[Opening Input section]

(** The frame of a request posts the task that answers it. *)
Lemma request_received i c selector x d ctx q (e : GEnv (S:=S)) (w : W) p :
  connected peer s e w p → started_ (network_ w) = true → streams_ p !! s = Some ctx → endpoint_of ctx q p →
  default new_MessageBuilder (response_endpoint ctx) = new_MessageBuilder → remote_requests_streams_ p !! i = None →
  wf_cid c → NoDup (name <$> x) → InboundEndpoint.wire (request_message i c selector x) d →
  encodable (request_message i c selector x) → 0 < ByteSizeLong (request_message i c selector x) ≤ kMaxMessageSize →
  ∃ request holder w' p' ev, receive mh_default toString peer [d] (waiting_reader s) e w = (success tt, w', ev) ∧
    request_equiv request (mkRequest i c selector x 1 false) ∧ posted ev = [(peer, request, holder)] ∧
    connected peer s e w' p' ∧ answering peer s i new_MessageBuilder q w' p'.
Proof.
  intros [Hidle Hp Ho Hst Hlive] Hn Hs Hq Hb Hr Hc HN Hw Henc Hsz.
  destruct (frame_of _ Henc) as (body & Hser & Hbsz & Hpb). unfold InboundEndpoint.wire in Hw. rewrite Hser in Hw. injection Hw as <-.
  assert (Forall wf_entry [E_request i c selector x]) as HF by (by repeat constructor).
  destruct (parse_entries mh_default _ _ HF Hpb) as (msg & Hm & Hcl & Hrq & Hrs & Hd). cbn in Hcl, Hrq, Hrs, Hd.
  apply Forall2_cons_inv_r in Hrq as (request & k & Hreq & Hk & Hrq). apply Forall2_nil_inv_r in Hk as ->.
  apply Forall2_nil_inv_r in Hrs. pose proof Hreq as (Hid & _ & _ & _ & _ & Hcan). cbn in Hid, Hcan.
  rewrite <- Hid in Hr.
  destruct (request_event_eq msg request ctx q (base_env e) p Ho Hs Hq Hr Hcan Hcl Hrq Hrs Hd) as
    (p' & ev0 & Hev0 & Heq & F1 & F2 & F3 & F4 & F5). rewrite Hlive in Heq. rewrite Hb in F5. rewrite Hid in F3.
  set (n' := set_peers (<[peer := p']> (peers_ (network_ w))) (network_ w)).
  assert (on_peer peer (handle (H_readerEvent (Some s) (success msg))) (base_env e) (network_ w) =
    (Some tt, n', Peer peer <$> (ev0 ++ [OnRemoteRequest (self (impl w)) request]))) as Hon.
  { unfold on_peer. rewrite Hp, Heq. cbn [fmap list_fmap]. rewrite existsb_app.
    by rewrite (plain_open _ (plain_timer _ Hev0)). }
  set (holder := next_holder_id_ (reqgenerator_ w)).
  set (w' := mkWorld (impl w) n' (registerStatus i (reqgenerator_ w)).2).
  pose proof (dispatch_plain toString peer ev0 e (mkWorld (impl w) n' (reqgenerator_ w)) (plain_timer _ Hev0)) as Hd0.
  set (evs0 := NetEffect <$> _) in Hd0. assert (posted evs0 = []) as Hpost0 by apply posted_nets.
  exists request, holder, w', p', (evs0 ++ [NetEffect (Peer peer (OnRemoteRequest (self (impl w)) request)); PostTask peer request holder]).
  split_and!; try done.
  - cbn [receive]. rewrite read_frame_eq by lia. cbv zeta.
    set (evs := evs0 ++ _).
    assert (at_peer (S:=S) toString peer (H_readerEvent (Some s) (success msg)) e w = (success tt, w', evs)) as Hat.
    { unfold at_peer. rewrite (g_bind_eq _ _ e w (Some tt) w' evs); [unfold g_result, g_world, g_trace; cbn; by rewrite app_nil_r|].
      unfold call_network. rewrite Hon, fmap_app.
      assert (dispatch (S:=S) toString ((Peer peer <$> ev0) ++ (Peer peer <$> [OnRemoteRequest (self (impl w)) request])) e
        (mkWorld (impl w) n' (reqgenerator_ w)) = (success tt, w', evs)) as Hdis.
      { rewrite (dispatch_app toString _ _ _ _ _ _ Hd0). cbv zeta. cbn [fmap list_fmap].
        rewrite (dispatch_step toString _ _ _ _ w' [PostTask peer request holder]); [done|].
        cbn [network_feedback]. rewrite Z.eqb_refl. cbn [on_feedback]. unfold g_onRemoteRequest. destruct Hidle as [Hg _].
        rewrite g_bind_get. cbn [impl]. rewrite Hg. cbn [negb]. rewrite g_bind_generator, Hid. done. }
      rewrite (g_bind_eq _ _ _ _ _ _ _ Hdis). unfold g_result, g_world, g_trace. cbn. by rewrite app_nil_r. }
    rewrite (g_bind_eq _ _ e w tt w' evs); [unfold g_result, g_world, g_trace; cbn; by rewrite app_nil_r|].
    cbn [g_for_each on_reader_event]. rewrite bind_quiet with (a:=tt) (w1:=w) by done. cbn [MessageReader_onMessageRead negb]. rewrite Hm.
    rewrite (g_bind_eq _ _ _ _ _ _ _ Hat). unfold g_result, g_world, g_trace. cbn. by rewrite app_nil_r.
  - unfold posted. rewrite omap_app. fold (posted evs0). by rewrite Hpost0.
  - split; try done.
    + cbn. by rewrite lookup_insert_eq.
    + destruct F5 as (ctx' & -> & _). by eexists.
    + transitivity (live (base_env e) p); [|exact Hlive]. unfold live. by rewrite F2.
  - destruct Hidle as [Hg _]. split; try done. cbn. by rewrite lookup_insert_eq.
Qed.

[Closing Input section]

### Problem to work on
Please give again only the lines from the start of the material through the line holding "apply Forall2_cons_inv_r in", exactly as they are written.

### Reply
(** The frame of a request posts the task that answers it. *)
Lemma request_received i c selector x d ctx q (e : GEnv (S:=S)) (w : W) p :
  connected peer s e w p → started_ (network_ w) = true → streams_ p !! s = Some ctx → endpoint_of ctx q p →
  default new_MessageBuilder (response_endpoint ctx) = new_MessageBuilder → remote_requests_streams_ p !! i = None →
  wf_cid c → NoDup (name <$> x) → InboundEndpoint.wire (request_message i c selector x) d →
  encodable (request_message i c selector x) → 0 < ByteSizeLong (request_message i c selector x) ≤ kMaxMessageSize →
  ∃ request holder w' p' ev, receive mh_default toString peer [d] (waiting_reader s) e w = (success tt, w', ev) ∧
    request_equiv request (mkRequest i c selector x 1 false) ∧ posted ev = [(peer, request, holder)] ∧
    connected peer s e w' p' ∧ answering peer s i new_MessageBuilder q w' p'.
Proof.
  intros [Hidle Hp Ho Hst Hlive] Hn Hs Hq Hb Hr Hc HN Hw Henc Hsz.
  destruct (frame_of _ Henc) as (body & Hser & Hbsz & Hpb). unfold InboundEndpoint.wire in Hw. rewrite Hser in Hw. injection Hw as <-.
  assert (Forall wf_entry [E_request i c selector x]) as HF by (by repeat constructor).
  destruct (parse_entries mh_default _ _ HF Hpb) as (msg & Hm & Hcl & Hrq & Hrs & Hd). cbn in Hcl, Hrq, Hrs, Hd.
  apply Forall2_cons_inv_r in Hrq as (request & k & Hreq & Hk & Hrq). apply Forall2_nil_inv_r in Hk as ->.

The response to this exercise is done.